Blog — The Snow Report

Did EHR miss Ebola?

Posted on September 9, 2015 by

Did an EHR miss Ebola in the case of Thomas Eric Duncan being released from a Texas hospital with Ebola-like symptoms after telling an ER nurse he had recently been in Africa? Beth Walsh, writing in CMIO, discusses a report of a panel of experts put together by Texas Health Resources, which ran a hospital that released Duncan without initially diagnosing or treating Ebola, which he later died from.

According to the report, the admitting nurse made a note of Duncan’s visit to Africa in the EHR, but her notes were not immediately visible to a physician who later examined Duncan. The report noted that processes in the emergency department “did not optimally address the early identification of Ebola or other emerging diseases during the first ED visit, nor did [the hospital] optimally utilize the full capability of the electronic health record.” Turns out that while travel history is accessible to everyone in the emergency department, to view the information, a clinician would have to look beyond the initial patient assessment screen.

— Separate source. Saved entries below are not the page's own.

(** C3. On the record of a streamed request that completed, the gap list
    is the list of the times between consecutive content deltas, read off
    [perf_counter] (the [k]-th delta arrives at reading [k], so [n] deltas
    leave [n - 1] gaps), and the time-per-output-token and the inter-token
    latency are one and the same value: the sum of these gaps, taken from
    the left, divided by their number and multiplied by 1000, or [None],
    not zero, when there is no gap. *)
Theorem streamed_tpot_and_itl_are_the_gap_mean (env : client_env) (messages : pyval)
    (model : string) (temperature : Q) (max_tokens : Z) (top_p : Q)
    (response : http_response) :
  let m := send_request env messages model temperature max_tokens top_p true in
  let n := length (delivered (events env response)) in
  let gaps :=
    map (λ k, perf_counter env (S k) - perf_counter env k)%Q (seq 1 (n - 1)) in
  success m = true →
  reply env messages model temperature max_tokens top_p true = PostResponse response →
  client_itl_list m = gaps
  ∧ client_tpot m = client_itl m
  ∧ client_tpot m =
      match gaps with
      | [] => None
      | _ :: _ =>
          Some (fold_left Qplus gaps 0 / inject_Z (Z.of_nat (length gaps)) * 1000)%Q
      end.
Proof.
  intros m n gaps Hok Hr.
  destruct (streamed_gaps_are_arrival_differences env messages model temperature
              max_tokens top_p Hok) as (response' & Hr' & Hl).
  assert (response' = response) as -> by congruence.
  destruct (streamed_tpot_of_gap_list env messages model temperature max_tokens
              top_p Hok) as [Heq Ht].
  fold m in Hl, Heq, Ht. fold n in Hl.
  change (map (gap (perf_counter env)) (seq 1 (n - 1))) with gaps in Hl.
  split; [exact Hl|]. split; [exact Heq|].
  rewrite Ht, Hl. by destruct gaps.
Qed.

(** The sample clock never goes back. *)
Lemma sample_clock_monotone (k : nat) : (sample_clock k <= sample_clock (S k))%Q.
Proof. do 5 (destruct k as [|k]; [by vm_compute|]). by vm_compute. Qed.

Lemma streamed_tpot_and_itl_witness :
  client_itl_list streamed_record = [0.25 - 0.2; 0.32 - 0.25; 0.35 - 0.32]%Q
  ∧ client_tpot streamed_record = client_itl streamed_record
  ∧ client_tpot streamed_record
    = Some (fold_left Qplus [0.25 - 0.2; 0.32 - 0.25; 0.35 - 0.32] 0
            / inject_Z 3 * 1000)%Q.
Proof.
  exact (streamed_tpot_and_itl_are_the_gap_mean
           (env_with four_tokens (Raised "not json")) (PyList []) "auto" 0.7 100 1
           (mkResponse 200 (Returned "") four_tokens (Raised "not json"))
           eq_refl eq_refl).
Defined.

Example streamed_record_gaps :
  Forall2 Qeq (client_itl_list streamed_record) [0.05; 0.07; 0.03]%Q
  ∧ generated_text streamed_record = "Hello, world"
  ∧ option_Forall2 Qeq (client_ttft streamed_record) (Some 200%Q)
  ∧ option_Forall2 Qeq (client_itl streamed_record) (Some 50%Q)
  ∧ (client_e2e_latency streamed_record == 400)%Q.
Proof. repeat split; repeat constructor. Qed.

(** *** End-to-end latency and time to first token *)

Lemma clock_from_zero (clock : nat → Q) :
  (∀ k, (clock k <= clock (S k))%Q) → ∀ k, (clock 0%nat <= clock k)%Q.
Proof.
  intros Hmono k. induction k as [|k IH]; [apply Qle_refl|].
  eapply Qle_trans; [exact IH | apply Hmono].
Qed.

Lemma elapsed_ms_nonneg (t0 t1 : Q) : (t0 <= t1)%Q → (0 <= (t1 - t0) * 1000)%Q.
Proof.
  intros H. apply Qmult_le_0_compat; [|done].
  unfold Qminus. by rewrite <- Qle_minus_iff.
Qed.

Lemma state_after_tick (clock : nat → Q) (start_time : Q) (metrics : RequestMetrics)
    (tick : nat) (tokens : list string) :
  st_tick (state_after clock start_time metrics tick tokens) = (tick + length tokens)%nat.
Proof. destruct tokens; simpl; lia. Qed.

(** A request that succeeded has its end-to-end latency measured at a later
    clock reading than the start. *)
Lemma send_request_success_e2e (env : client_env) (messages : pyval) (model : string)
    (temperature : Q) (max_tokens : Z) (top_p : Q) (stream : bool) :
  let m := send_request env messages model temperature max_tokens top_p stream in
  success m = true →
  ∃ k, client_e2e_latency m
       = ((perf_counter env (S k) - perf_counter env 0%nat) * 1000)%Q.
Proof.
  destruct stream.
  - intros m Hok.
    destruct (send_request_streamed_success env messages model temperature
                max_tokens top_p Hok) as (response & _ & _ & _ & Hm).
    subst m. rewrite Hm.
    set (st := state_after _ _ _ _ _).
    destruct (stream_epilogue_timing (perf_counter env) (perf_counter env 0%nat) st)
      as (_ & _ & _ & He & _).
    exists (length (delivered (events env response))).
    cbn [client_e2e_latency set_success]. rewrite He.
    subst st. by rewrite state_after_tick.
  - cbv zeta. rewrite send_request_unfold.
    destruct (reply _ _ _ _ _ _ _) as [err|response]; [discriminate|].
    destruct (status response =? 200); simpl negb; cbv iota.
    2:{ by destruct (text response). }
    destruct (json response) as [[|[s|err]]|err]; simpl; try discriminate;
      intros _; by exists 0%nat.
Qed.

(** C7, as stated, fails: a stream that ends before any content delta gives
    a successful record without a time to first token. *)
Lemma streamed_success_without_ttft :
  ¬ (success empty_stream_record = true →
     ∃ t, client_ttft empty_stream_record = Some t ∧ (0 <= t)%Q).
Proof. intros H. destruct (H eq_refl) as (t & Ht & _). discriminate Ht. Qed.

(** C7, amended. With a monotonic [perf_counter], a successful record has
    its end-to-end latency set, to the time elapsed since the request was
    sent, and non-negative; if the request was streamed and at least one
    non-empty content delta arrived, the time to first token is set, to the
    time elapsed at that delta, and non-negative. *)
Theorem success_latencies_set_and_nonnegative (env : client_env) (messages : pyval)
    (model : string) (temperature : Q) (max_tokens : Z) (top_p : Q) (stream : bool) :
  (∀ k, (perf_counter env k <= perf_counter env (S k))%Q) →
  let m := send_request env messages model temperature max_tokens top_p stream in
  success m = true →
  (∃ k, client_e2e_latency m
        = ((perf_counter env (S k) - perf_counter env 0%nat) * 1000)%Q)
  ∧ (0 <= client_e2e_latency m)%Q
  ∧ (stream = true →
     ∀ response,
       reply env messages model temperature max_tokens top_p stream
         = PostResponse response →
       delivered (events env response) ≠ [] →
       client_ttft m
         = Some ((perf_counter env 1%nat - perf_counter env 0%nat) * 1000)%Q
       ∧ (0 <= (perf_counter env 1%nat - perf_counter env 0%nat) * 1000)%Q).
Proof.
  intros Hmono m Hok.
  destruct (send_request_success_e2e env messages model temperature max_tokens
              top_p stream Hok) as [k Hk].
  fold m in Hk. split; [by exists k|]. split.
  { rewrite Hk. apply elapsed_ms_nonneg, clock_from_zero, Hmono. }
  intros -> response Hr Htok.
  split; [|apply elapsed_ms_nonneg, Hmono].
  destruct (send_request_streamed_success env messages model temperature
              max_tokens top_p Hok) as (response' & Hr' & _ & _ & Hm).
  assert (response' = response) as -> by congruence.
  subst m. rewrite Hm.
  set (st := state_after _ _ _ _ _).
  destruct (stream_epilogue_timing (perf_counter env) (perf_counter env 0%nat) st)
    as (_ & _ & _ & _ & Ht & _).
  cbn [client_ttft set_success]. rewrite Ht. subst st.
  by destruct (delivered (events env response)).
Qed.

Lemma success_latencies_witness :
  (∀ k, (sample_clock k <= sample_clock (S k))%Q)
  ∧ success streamed_record = true
  ∧ (0 <= client_e2e_latency streamed_record)%Q
  ∧ client_ttft streamed_record = Some ((sample_clock 1 - sample_clock 0) * 1000)%Q.
Proof.
  split; [exact sample_clock_monotone|]. split; [reflexivity|].
  destruct (success_latencies_set_and_nonnegative
              (env_with four_tokens (Raised "not json")) (PyList []) "auto"
              0.7 100 1 true sample_clock_monotone eq_refl) as (_ & He & Ht).
  split; [exact He|].
  refine (proj1 (Ht eq_refl _ eq_refl _)). discriminate.
Defined.

(** *** Failed requests *)

(** A chunk that parses but has no choices fails the request, after the
    first delta has left its time on the record. *)
Example malformed_chunk_fails_the_request :
  success malformed_stream_record = false
  ∧ error_message malformed_stream_record = "list index out of range"
  ∧ generated_text malformed_stream_record = ""
  ∧ client_ttft malformed_stream_record
    = Some ((sample_clock 1 - sample_clock 0) * 1000)%Q.
Proof. repeat split. Qed.

(** So does a content that is not text; its arrival is still timed. *)
Example number_content_fails_the_request :
  let m := send_request (env_with [Returned "data: number"] (Raised "not json"))
             (PyList []) "auto" 0.7 100 1 true in
  success m = false
  ∧ error_message m
    = "can only concatenate str (not " +:+ dquote +:+ "int" +:+ dquote +:+ ") to str"
  ∧ client_ttft m = Some ((sample_clock 1 - sample_clock 0) * 1000)%Q.
Proof. repeat split. Qed.

(** C2, as stated, fails: when the stream raises after the first content
    delta, the failed record still carries the time to first token. *)
Lemma failed_stream_keeps_ttft :
  ¬ (success broken_stream_record = false → client_ttft broken_stream_record = None).
Proof. intros H. specialize (H eq_refl). discriminate H. Qed.

(** C2, amended. On a failed record the time per output token, the
    inter-token latency, the gap list, the generated text and every
    server-side field are unset; for a streamed request the end-to-end
    latency is still at its default 0.0. The time to first token is unset
    too, except when the reply had status 200, the request was streamed
    and a content delta had arrived when the exception was raised: the
    record then keeps the time elapsed at the first delta. *)
Theorem failed_record_timing (env : client_env) (messages : pyval) (model : string)
    (temperature : Q) (max_tokens : Z) (top_p : Q) (stream : bool) :
  let m := send_request env messages model temperature max_tokens top_p stream in
  success m = false →
  (client_tpot m = None ∧ client_itl m = None ∧ client_itl_list m = []
   ∧ generated_text m = "")
  ∧ (server_queue_time m = None ∧ server_prefill_time m = None
     ∧ server_decode_time m = None ∧ server_inference_time m = None
     ∧ server_e2e_time m = None ∧ server_ttft m = None)
  ∧ (stream = true → client_e2e_latency m = 0%Q)
  ∧ client_ttft m =
      match reply env messages model temperature max_tokens top_p stream with
      | PostResponse response =>
          if stream && (status response =? 200) then
            match delivered (events env response) with
            | [] => None
            | _ :: _ =>
                Some ((perf_counter env 1%nat - perf_counter env 0%nat) * 1000)%Q
            end
          else None
      | PostRaised _ => None
      end.
Proof.
  cbv zeta. rewrite send_request_unfold.
  destruct (reply _ _ _ _ _ _ _) as [err|response]; [by destruct stream|].
  destruct (status response =? 200); simpl negb; cbv iota.
  2:{ rewrite andb_false_r. by destruct (text response). }
  rewrite andb_true_r. destruct stream.
  - rewrite process_streaming_spec. cbv zeta. fold (events env response).
    destruct (stream_error (events env response)) as [err|].
    + by destruct (delivered (events env response)).
    + destruct (stream_epilogue _ _ _). discriminate.
  - destruct (json response) as [[|[s|err]]|err]; simpl; try discriminate; done.
Qed.

Lemma failed_record_timing_witness :
  success broken_stream_record = false
  ∧ client_itl_list broken_stream_record = []
  ∧ client_e2e_latency broken_stream_record = 0%Q
  ∧ client_ttft broken_stream_record
    = Some ((sample_clock 1 - sample_clock 0) * 1000)%Q.
Proof.
  split; [reflexivity|].
  destruct (failed_record_timing
              (env_with broken_stream (Raised "not json"))
              (PyList []) "auto" 0.7 100 1 true eq_refl)
    as ((_ & _ & Hl & _) & _ & He & Ht).
  split; [exact Hl|]. split; [exact (He eq_refl)|exact Ht].
Defined.

(** ** Enrichment *)

Section EnrichmentFacts.
Variable parse_float : string → option Q.
Variable parse_int : string → option Z.

Local Abbreviation span_result := (span_result parse_float parse_int).

Lemma dict_truthy_empty : dict_truthy ∅ = false.
Proof. unfold dict_truthy. by rewrite map_to_list_empty. Qed.

Lemma dict_truthy_insert (k : string) (v : pyval) (d : gmap string pyval) :
  dict_truthy (<[k := v]> d) = true.
Proof.
  unfold dict_truthy. destruct (map_to_list (<[k := v]> d)) eqn:E; [|done].
  apply map_to_list_empty_iff in E. by apply insert_non_empty in E.
Qed.

Lemma span_metrics_truthy (tgs : gmap string pyval) :
  dict_truthy (span_metrics parse_float parse_int tgs) = true.
Proof. apply dict_truthy_insert. Qed.

Lemma scan_spans_spec (spans : list span) :
  scan_spans parse_float parse_int spans
    = span_result <$> head (filter (λ sp, operationName sp = Some "llm_request") spans).
Proof.
  induction spans as [|sp spans IH]; [done|].
  simpl. rewrite filter_cons. case_bool_decide as Hn.
  - rewrite decide_True by done. simpl. unfold span_result.
    by destruct (tags_dict (tags sp) ∅).
  - by rewrite decide_False by done.
Qed.

Lemma scan_traces_spec (data : list (list span)) :
  scan_traces parse_float parse_int data = span_result <$> first_llm_span data.
Proof.
  unfold first_llm_span. induction data as [|trace data IH]; [done|].
  simpl. rewrite scan_spans_spec, filter_app, IH.
  by destruct (filter _ trace).
Qed.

Kudos to Texas Health Resources for organizing a credible panel of outside experts from prestigious academic centers and the Joint Commission to get to the bottom of what happened. From a healthcare PR perspective, Texas Health Resources has taken constructive, transparent steps to learn from the incident and help others understand how to avoid this kind of tragedy in the future.

So, did the EHR miss Ebola? The answer is both yes and no. A nurse entered a critical piece of patient history in the electronic record, but not where the physician could readily see it. Early on in the Ebola outbreak, the disease was not sufficiently on the radar screen of clinicians. In the end, an EHR cannot substitute for human wisdom.